In its misguided, overheated fury, the oven couldn't be turned off with the usual button. I had to descend to the basement and flip its breaker, which meant it sat inert in its spot for more than two weeks while I waited for the new control panel it needed. Until then, I'd never realized how much I depended on it as a clock.
Repair day finally arrived and a technician put in a new primary control panel, which included the clock face and oven control buttons. That's the most expensive single part that my type of stove has, so if anything else ever breaks, it will be economically worthwhile to keep doing repairs.
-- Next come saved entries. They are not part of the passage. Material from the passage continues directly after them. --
(* ===== verification/Packet.v ===== *)
(** * The MMDVM DMRD packet (internal/mmdvm/proto/packet.go)

    The 55-byte packet every component exchanges: the record [Packet],
    [Equal], [Decode] and [Encode].  A Go string is the list of its bytes. *)

From S2P Require Import Prelude.

Definition minPacketLen : nat := 53.
Definition maxPacketLen : nat := 55.

Record Packet := mkPacket {
  Signature : list Z;
  Seq : Z;
  Src : Z;
  Dst : Z;
  Repeater : Z;
  Slot : bool;
  GroupCall : bool;
  FrameType : Z;
  DTypeOrVSeq : Z;
  StreamID : Z;
  DMRData : list Z
}.

#[export] Instance Packet_eq_dec : EqDecision Packet.
Proof. solve_decision. Defined.

(** The zero value of the struct. *)
Definition zero_packet : Packet :=
  mkPacket [] 0 0 0 0 false false 0 0 0 (replicate 33 0).

Definition Equal (p other : Packet) : bool :=
  if negb (bool_decide (Signature p = Signature other)) then false
  else if negb (Seq p =? Seq other) then false
  else if negb (Src p =? Src other) then false
  else if negb (Dst p =? Dst other) then false
  else if negb (Repeater p =? Repeater other) then false
  else if negb (eqb (Slot p) (Slot other)) then false
  else if negb (eqb (GroupCall p) (GroupCall other)) then false
  else if negb (FrameType p =? FrameType other) then false
  else if negb (DTypeOrVSeq p =? DTypeOrVSeq other) then false
  else if negb (StreamID p =? StreamID other) then false
  else if negb (bool_decide (DMRData p = DMRData other)) then false
  else true.

Definition Decode (data : list Z) : Packet * bool :=
  if (length data <? minPacketLen)%nat then (zero_packet, false)
  else if (maxPacketLen <? length data)%nat then (zero_packet, false)
  else
    let bits := data.[15] in
    ({| Signature := take 4 data;
        Seq := data.[4];
        Src := get_be24 (data.[5]) (data.[6]) (data.[7]);
        Dst := get_be24 (data.[8]) (data.[9]) (data.[10]);
        Repeater := get_be32 (data.[11]) (data.[12]) (data.[13]) (data.[14]);
        Slot := negb (Z.land bits 0x80 =? 0);
        GroupCall := Z.land bits 0x40 =? 0;
        FrameType := Z.shiftr (Z.land bits 0x30) 4;
        DTypeOrVSeq := Z.land bits 0x0F;
        StreamID := get_be32 (data.[16]) (data.[17]) (data.[18]) (data.[19]);
        DMRData := take 33 (drop 20 data) |}, true).

(** The flags byte at offset 15. *)
Definition encode_flags (p : Packet) : Z :=
  let bits := 0 in
  let bits := if Slot p then Z.lor bits 0x80 else bits in
  let bits := if negb (GroupCall p) then Z.lor bits 0x40 else bits in
  let bits := Z.lor bits (u8 (Z.shiftl (Z.land (FrameType p) 3) 4)) in
  Z.lor bits (u8 (Z.land (DTypeOrVSeq p) 0xF)).

Definition Encode (p : Packet) : list Z :=
  let data := replicate maxPacketLen 0 in
  let data := list_inserts 0 (take 4 (Signature p)) data in
  let data := <[4%nat := u8 (Seq p)]> data in
  let data := <[5%nat := u8 (Z.shiftr (Src p) 16)]> data in
  let data := <[6%nat := u8 (Z.shiftr (Src p) 8)]> data in
  let data := <[7%nat := u8 (Src p)]> data in
  let data := <[8%nat := u8 (Z.shiftr (Dst p) 16)]> data in
  let data := <[9%nat := u8 (Z.shiftr (Dst p) 8)]> data in
  let data := <[10%nat := u8 (Dst p)]> data in
  let data := <[11%nat := u8 (Z.shiftr (Repeater p) 24)]> data in
  let data := <[12%nat := u8 (Z.shiftr (Repeater p) 16)]> data in
  let data := <[13%nat := u8 (Z.shiftr (Repeater p) 8)]> data in
  let data := <[14%nat := u8 (Repeater p)]> data in
  let data := <[15%nat := encode_flags p]> data in
  let data := <[16%nat := u8 (Z.shiftr (StreamID p) 24)]> data in
  let data := <[17%nat := u8 (Z.shiftr (StreamID p) 16)]> data in
  let data := <[18%nat := u8 (Z.shiftr (StreamID p) 8)]> data in
  let data := <[19%nat := u8 (StreamID p)]> data in
  let data := list_inserts 20 (take 33 (DMRData p)) data in
  let data := <[53%nat := 0]> data in
  <[54%nat := 0]> data.

(** ** The packets the wire can carry *)

Record packet_wf (p : Packet) : Prop := {
  wf_sig_len : length (Signature p) = 4%nat;
  wf_sig : Forall is_byte (Signature p);
  wf_seq : is_byte (Seq p);
  wf_src : is_u24 (Src p);
  wf_dst : is_u24 (Dst p);
  wf_rpt : is_u32 (Repeater p);
  wf_frame : 0 <= FrameType p < 4;
  wf_dtype : 0 <= DTypeOrVSeq p < 16;
  wf_stream : is_u32 (StreamID p);
  wf_data_len : length (DMRData p) = 33%nat;
  wf_data : Forall is_byte (DMRData p)
}.

#[export] Instance packet_wf_dec p : Decision (packet_wf p).
Proof.
  refine (cast_if (decide (
    (length (Signature p) = 4%nat /\ Forall is_byte (Signature p) /\ is_byte (Seq p) /\
     is_u24 (Src p) /\ is_u24 (Dst p) /\ is_u32 (Repeater p)) /\
    (0 <= FrameType p < 4 /\ 0 <= DTypeOrVSeq p < 16 /\ is_u32 (StreamID p) /\
     length (DMRData p) = 33%nat /\ Forall is_byte (DMRData p)))));
    [constructor; tauto | intros []; tauto].
Defined.

(** ** Layout *)

Lemma encode_length p : length (Encode p) = 55%nat.
Proof. unfold Encode. by rewrite !length_insert, length_inserts, !length_insert, length_inserts. Qed.

(** The packet as the concatenation of its fields. *)
Definition layout (p : Packet) : list Z :=
  Signature p ++ [Seq p] ++ put_be24 (Src p) ++ put_be24 (Dst p) ++ put_be32 (Repeater p) ++
  [encode_flags p] ++ put_be32 (StreamID p) ++ DMRData p ++ [0; 0].

Lemma encode_layout p :
  length (Signature p) = 4%nat -> length (DMRData p) = 33%nat -> is_byte (Seq p) ->
  Encode p = layout p.
Proof.
  destruct p as [sig sq sr ds rp sl gc ft dt st dd]. cbn [Signature DMRData Seq].
  intros Hs Hd Hq. unfold Encode, layout. cbn [Signature DMRData Seq Src Dst Repeater StreamID].
  rewrite (u8_id sq Hq).
  do 4 (destruct sig as [| ? sig]; [done |]). destruct sig; [| done].
  do 33 (destruct dd as [| ? dd]; [done |]). destruct dd; [| done].
  reflexivity.
Qed.

(** ** The flags byte *)

Lemma flags_roundtrip p :
  0 <= FrameType p < 4 -> 0 <= DTypeOrVSeq p < 16 ->
  let b := encode_flags p in
  negb (Z.land b 0x80 =? 0) = Slot p /\ (Z.land b 0x40 =? 0) = GroupCall p /\
  Z.shiftr (Z.land b 0x30) 4 = FrameType p /\ Z.land b 0x0F = DTypeOrVSeq p.
Proof.
  intros Hf Hd b. subst b. unfold encode_flags.
  generalize dependent (FrameType p). generalize dependent (DTypeOrVSeq p). intros d Hd f Hf.
  assert (f = 0 \/ f = 1 \/ f = 2 \/ f = 3) as Hf' by lia.
  apply (small_cases 16) in Hd as (k & Hk & ->).
  destruct Hf' as [-> | [-> | [-> | ->]]]; destruct (Slot p), (GroupCall p);
    do 16 (destruct k as [| k]; [by vm_compute |]); lia.
Qed.

(** Any byte is the flags byte of what is read from it. *)
Definition reflag (b : Z) : Packet :=
  mkPacket [] 0 0 0 0 (negb (Z.land b 0x80 =? 0)) (Z.land b 0x40 =? 0)
    (Z.shiftr (Z.land b 0x30) 4) (Z.land b 0x0F) 0 [].

Lemma reflag_all :
  forallb (fun k => encode_flags (reflag (Z.of_nat k)) =? Z.of_nat k) (seq 0 256) = true.
Proof. vm_compute. reflexivity. Qed.

Lemma reflag_flags b : is_byte b -> encode_flags (reflag b) = b.
Proof.
  intros Hb. apply (small_cases 256) in Hb as (k & Hk & ->).
  pose proof (forallb_seq _ _ k reflag_all Hk) as H. by apply Z.eqb_eq in H.
Qed.

(** ** Decoding an encoded packet *)

(** The branch of [Decode] behind the two length guards. *)
Definition decode_fields (data : list Z) : Packet :=
  let f := reflag (data.[15]) in
  mkPacket (take 4 data) (data.[4])
    (get_be24 (data.[5]) (data.[6]) (data.[7])) (get_be24 (data.[8]) (data.[9]) (data.[10]))
    (get_be32 (data.[11]) (data.[12]) (data.[13]) (data.[14]))
    (Slot f) (GroupCall f) (FrameType f) (DTypeOrVSeq f)
    (get_be32 (data.[16]) (data.[17]) (data.[18]) (data.[19])) (take 33 (drop 20 data)).

Lemma decode_accepts data :
  (53 <= length data <= 55)%nat -> Decode data = (decode_fields data, true).
Proof.
  intros Hl. unfold Decode, minPacketLen, maxPacketLen.
  destruct (Nat.ltb_spec (length data) 53); [lia |].
  by destruct (Nat.ltb_spec 55 (length data)); [lia |].
Qed.

Lemma decode_rejects data :
  (length data < 53 \/ 55 < length data)%nat -> Decode data = (zero_packet, false).
Proof.
  intros Hl. unfold Decode, minPacketLen, maxPacketLen.
  destruct (Nat.ltb_spec (length data) 53); [done |].
  by destruct (Nat.ltb_spec 55 (length data)); [| lia].
Qed.

Lemma decode_fields_layout p : packet_wf p -> decode_fields (layout p) = p.
Proof.
  intros [Hsl Hs Hq Hsr Hds Hrp Hft Hdt Hst Hdl Hd].
  destruct (flags_roundtrip p Hft Hdt) as (F1 & F2 & F3 & F4).
  unfold layout. revert F1 F2 F3 F4. generalize (encode_flags p). intros b.
  destruct p as [sig sq sr ds rp sl gc ft dt st dd].
  cbn [Signature DMRData Seq Src Dst Repeater StreamID Slot GroupCall FrameType DTypeOrVSeq] in *.
  intros F1 F2 F3 F4.
  do 4 (destruct sig as [| ? sig]; [done |]). destruct sig; [| done].
  do 33 (destruct dd as [| ? dd]; [done |]). destruct dd; [| done].
  unfold decode_fields, reflag. cbn [Slot GroupCall FrameType DTypeOrVSeq].
  f_equal; [exact (get_put_be24 sr Hsr) | exact (get_put_be24 ds Hds) | exact (get_put_be32 rp Hrp)
    | exact F1 | exact F2 | exact F3 | exact F4 | exact (get_put_be32 st Hst)].
Qed.

Lemma layout_decode_fields data :
  (53 <= length data <= 55)%nat -> Forall is_byte data ->
  layout (decode_fields data) = take 53 data ++ [0; 0].
Proof.
  intros Hl Hb.
  assert (Hat : forall i, is_byte (data.[i])) by (intros; by apply byte_at_Forall).
  unfold layout, decode_fields. cbn [Signature DMRData Seq Src Dst Repeater StreamID].
  rewrite !put_get_be24, !put_get_be32 by auto.
  unfold encode_flags. cbn [Slot GroupCall FrameType DTypeOrVSeq].
  change (Z.lor _ _) with (encode_flags (reflag (data.[15]))).
  rewrite reflag_flags by auto. clear Hat Hb.
  do 53 (destruct data as [| ? data]; [cbn in Hl; lia |]). reflexivity.
Qed.

Lemma decode_fields_wf data :
  (53 <= length data)%nat -> Forall is_byte data -> packet_wf (decode_fields data).
Proof.
  intros Hl Hb.
  assert (Hat : forall i, is_byte (data.[i])) by (intros; by apply byte_at_Forall).
  constructor; cbn [decode_fields reflag Signature Seq Src Dst Repeater FrameType DTypeOrVSeq
    StreamID DMRData]; auto with bytes.
  - rewrite length_take. lia.
  - by apply Forall_take.
  - rewrite Z.shiftr_div_pow2 by lia.
    pose proof (land_range 6 (data.[15]) 0x30 ltac:(lia) ltac:(cbn; lia)) as H. cbn in H |- *.
    split; [apply Z.div_pos | apply Z.div_lt_upper_bound]; lia.
  - apply (land_range 4); cbn; lia.
  - rewrite length_take, length_drop. lia.
  - by apply Forall_take, Forall_drop.
Qed.

(** ** Properties *)

(** decoding the encoding of a packet whose fields fit the wire gives the
    packet back, with the metadata bytes dropped. *)
Theorem decode_encode p : packet_wf p -> Decode (Encode p) = (p, true).
Proof.
  intros Hp. rewrite decode_accepts by (rewrite encode_length; lia).
  rewrite encode_layout by apply Hp. by rewrite decode_fields_layout.
Qed.

(** [Decode] accepts exactly the lengths 53 to 55; re-encoding what it
    accepts gives back the 53 bytes of the packet followed by two zero
    metadata bytes, and what it yields fits the wire; everything else is the
    zero packet and [false]. *)
Theorem encode_decode data :
  Forall is_byte data ->
  (if decide (53 <= length data <= 55)%nat
   then exists p, Decode data = (p, true) /\ packet_wf p /\ Encode p = take 53 data ++ [0; 0]
   else Decode data = (zero_packet, false)).
Proof.
  intros Hb. case_decide as Hl; [| apply decode_rejects; lia].
  pose proof (decode_fields_wf data ltac:(lia) Hb) as Hwf.
  exists (decode_fields data). split; [by apply decode_accepts |]. split; [done |].
  rewrite encode_layout by apply Hwf. by apply layout_decode_fields.
Qed.

(** [Equal] decides equality of packets. *)
Theorem equal_spec p q : Equal p q = true <-> p = q.
Proof.
  split; [| intros ->; unfold Equal; rewrite !bool_decide_true by done;
            by rewrite !Z.eqb_refl, !eqb_reflx].
  destruct p, q. unfold Equal. cbn. intros H.
  repeat match type of H with
  | (if negb (bool_decide ?P) then _ else _) = _ => case_bool_decide; [| done]; cbn in H
  | (if negb (?a =? ?b) then _ else _) = _ => destruct (Z.eqb_spec a b); [| done]; cbn in H
  | (if negb (eqb ?a ?b) then _ else _) = _ => destruct (eqb_spec a b); [| done]; cbn in H
  end.
  by subst.
Qed.

(** ** Witnesses *)

(** A voice packet for talkgroup 9 on the second slot. *)
Definition sample : Packet :=
  mkPacket [68; 77; 82; 68] 7 3120001 9 312000 true true 1 3 305419896 (Z.of_nat <$> seq 0 33).

Lemma decode_encode_witness :
  packet_wf sample /\ Decode (Encode sample) = (sample, true).
Proof. split; [by_eval | apply decode_encode; by_eval]. Defined.

Lemma encode_decode_witness :
  exists p, Decode (Encode sample) = (p, true) /\ packet_wf p /\
            Encode p = take 53 (Encode sample) ++ [0; 0].
Proof.
  apply (encode_decode (Encode sample)). by_eval.
Defined.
Today, my stove is the same as it ever was, except that it's completely different. The LEDs are slightly brighter and greener now. When the timer goes off, the three tones sound for a noticeably longer time than they did before. I'd grown accustomed to baking things an extra five or ten minutes to make sure they were done in the middle, but now most baked goods are ready at the shorter end of the suggested baking range. The stove's brain and heart have been replaced and I never realized how intimately I'd gotten to know them over the approximately 20 years I'd had it until everything changed.
I think a similar thing happens to people. Over a decade, two decades, three decades, everyone's brain and heart undergo changes. It's seldom all at once, except perhaps in instances like an ayahuasca experience, but the things that drive us and make us ourselves don't stay static. In relation to other people, that forces reckonings from time to time. Are those brighter, greener lights tolerable? Have our values and motivations changed so much that it's time to upend our lives completely?
Many times, we can get used to changes and figure out how to adjust slightly and continue moving down the same path. At other times, it makes more sense to veer in a new direction. And sometimes it boils down to what you can afford.
Anyway, I'm back to making quiches again.